● Exercise instructions
Go through the entries below and return every line that contains "else".

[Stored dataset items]
>>>

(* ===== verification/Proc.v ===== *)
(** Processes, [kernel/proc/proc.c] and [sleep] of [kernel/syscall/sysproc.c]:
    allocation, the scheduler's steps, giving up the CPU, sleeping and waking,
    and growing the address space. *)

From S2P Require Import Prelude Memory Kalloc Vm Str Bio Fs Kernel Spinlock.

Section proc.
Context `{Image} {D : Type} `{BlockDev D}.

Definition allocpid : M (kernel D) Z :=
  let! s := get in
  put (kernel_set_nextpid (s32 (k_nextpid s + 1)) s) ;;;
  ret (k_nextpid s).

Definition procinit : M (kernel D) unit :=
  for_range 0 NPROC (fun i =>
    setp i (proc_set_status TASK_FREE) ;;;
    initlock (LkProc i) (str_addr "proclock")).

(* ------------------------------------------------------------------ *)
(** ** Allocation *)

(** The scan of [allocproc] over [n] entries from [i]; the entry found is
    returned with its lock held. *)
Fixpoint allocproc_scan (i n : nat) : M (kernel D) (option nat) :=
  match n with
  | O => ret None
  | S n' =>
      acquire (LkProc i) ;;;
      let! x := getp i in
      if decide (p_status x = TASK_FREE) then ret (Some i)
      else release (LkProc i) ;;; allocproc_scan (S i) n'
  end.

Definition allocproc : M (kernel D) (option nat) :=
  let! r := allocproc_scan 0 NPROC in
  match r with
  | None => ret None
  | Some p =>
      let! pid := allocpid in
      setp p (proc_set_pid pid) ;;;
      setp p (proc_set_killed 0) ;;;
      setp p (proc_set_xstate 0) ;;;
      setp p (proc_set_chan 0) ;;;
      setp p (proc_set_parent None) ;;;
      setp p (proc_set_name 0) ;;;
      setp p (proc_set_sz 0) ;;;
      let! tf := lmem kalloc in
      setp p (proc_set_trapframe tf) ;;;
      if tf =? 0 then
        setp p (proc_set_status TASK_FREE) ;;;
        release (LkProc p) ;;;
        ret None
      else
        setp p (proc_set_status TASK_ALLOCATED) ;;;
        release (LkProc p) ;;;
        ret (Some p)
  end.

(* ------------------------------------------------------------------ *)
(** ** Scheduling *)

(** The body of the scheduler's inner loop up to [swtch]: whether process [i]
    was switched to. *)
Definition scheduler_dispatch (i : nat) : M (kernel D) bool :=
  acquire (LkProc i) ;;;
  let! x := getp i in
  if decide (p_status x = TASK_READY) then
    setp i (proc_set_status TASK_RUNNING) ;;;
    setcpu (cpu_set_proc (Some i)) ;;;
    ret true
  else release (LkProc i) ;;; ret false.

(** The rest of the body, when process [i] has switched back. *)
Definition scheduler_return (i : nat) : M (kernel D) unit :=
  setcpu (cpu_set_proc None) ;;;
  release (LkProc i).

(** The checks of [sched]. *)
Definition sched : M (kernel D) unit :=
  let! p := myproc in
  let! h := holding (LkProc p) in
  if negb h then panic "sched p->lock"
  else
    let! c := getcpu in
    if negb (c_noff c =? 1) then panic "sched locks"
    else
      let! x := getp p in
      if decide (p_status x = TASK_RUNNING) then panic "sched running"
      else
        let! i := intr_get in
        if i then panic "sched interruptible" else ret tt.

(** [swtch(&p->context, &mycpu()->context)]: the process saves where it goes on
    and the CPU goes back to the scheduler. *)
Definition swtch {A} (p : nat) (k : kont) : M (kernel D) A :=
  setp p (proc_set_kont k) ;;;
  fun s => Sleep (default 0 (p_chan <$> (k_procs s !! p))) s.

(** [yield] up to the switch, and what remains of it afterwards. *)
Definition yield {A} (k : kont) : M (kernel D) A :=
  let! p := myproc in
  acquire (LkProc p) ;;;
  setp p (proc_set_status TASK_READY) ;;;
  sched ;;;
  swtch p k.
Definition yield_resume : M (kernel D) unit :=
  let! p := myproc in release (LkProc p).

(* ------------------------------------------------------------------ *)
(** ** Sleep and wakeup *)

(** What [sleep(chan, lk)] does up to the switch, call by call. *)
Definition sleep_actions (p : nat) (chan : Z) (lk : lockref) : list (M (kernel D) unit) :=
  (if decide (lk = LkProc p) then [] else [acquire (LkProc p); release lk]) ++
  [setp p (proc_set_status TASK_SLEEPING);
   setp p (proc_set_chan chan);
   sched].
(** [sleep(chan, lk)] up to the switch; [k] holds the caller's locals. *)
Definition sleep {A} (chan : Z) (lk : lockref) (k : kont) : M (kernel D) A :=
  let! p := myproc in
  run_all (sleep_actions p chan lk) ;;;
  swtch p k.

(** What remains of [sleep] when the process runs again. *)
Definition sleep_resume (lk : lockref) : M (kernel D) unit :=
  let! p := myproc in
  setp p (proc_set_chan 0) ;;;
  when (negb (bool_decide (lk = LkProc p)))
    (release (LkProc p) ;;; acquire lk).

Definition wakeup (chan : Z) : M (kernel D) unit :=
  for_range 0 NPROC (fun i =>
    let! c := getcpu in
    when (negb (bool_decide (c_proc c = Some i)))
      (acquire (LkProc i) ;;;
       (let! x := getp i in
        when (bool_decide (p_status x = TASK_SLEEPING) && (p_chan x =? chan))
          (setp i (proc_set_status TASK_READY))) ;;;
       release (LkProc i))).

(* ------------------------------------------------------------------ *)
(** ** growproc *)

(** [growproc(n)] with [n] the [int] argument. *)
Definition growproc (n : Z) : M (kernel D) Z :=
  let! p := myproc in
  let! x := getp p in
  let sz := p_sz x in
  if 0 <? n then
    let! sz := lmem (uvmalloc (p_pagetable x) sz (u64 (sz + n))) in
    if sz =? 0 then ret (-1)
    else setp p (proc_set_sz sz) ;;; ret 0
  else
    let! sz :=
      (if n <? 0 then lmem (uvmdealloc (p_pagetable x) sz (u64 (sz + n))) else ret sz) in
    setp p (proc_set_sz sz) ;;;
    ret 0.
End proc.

<<<

● Your response
      else release (LkProc i) ;;; allocproc_scan (S i) n'
      else
  else release (LkProc i) ;;; ret false.
  else
    else
      else
        if i then panic "sched interruptible" else ret tt.
  (if decide (lk = LkProc p) then [] else [acquire (LkProc p); release lk]) ++
    else setp p (proc_set_sz sz) ;;; ret 0
  else
      (if n <? 0 then lmem (uvmdealloc (p_pagetable x) sz (u64 (sz + n))) else ret sz) in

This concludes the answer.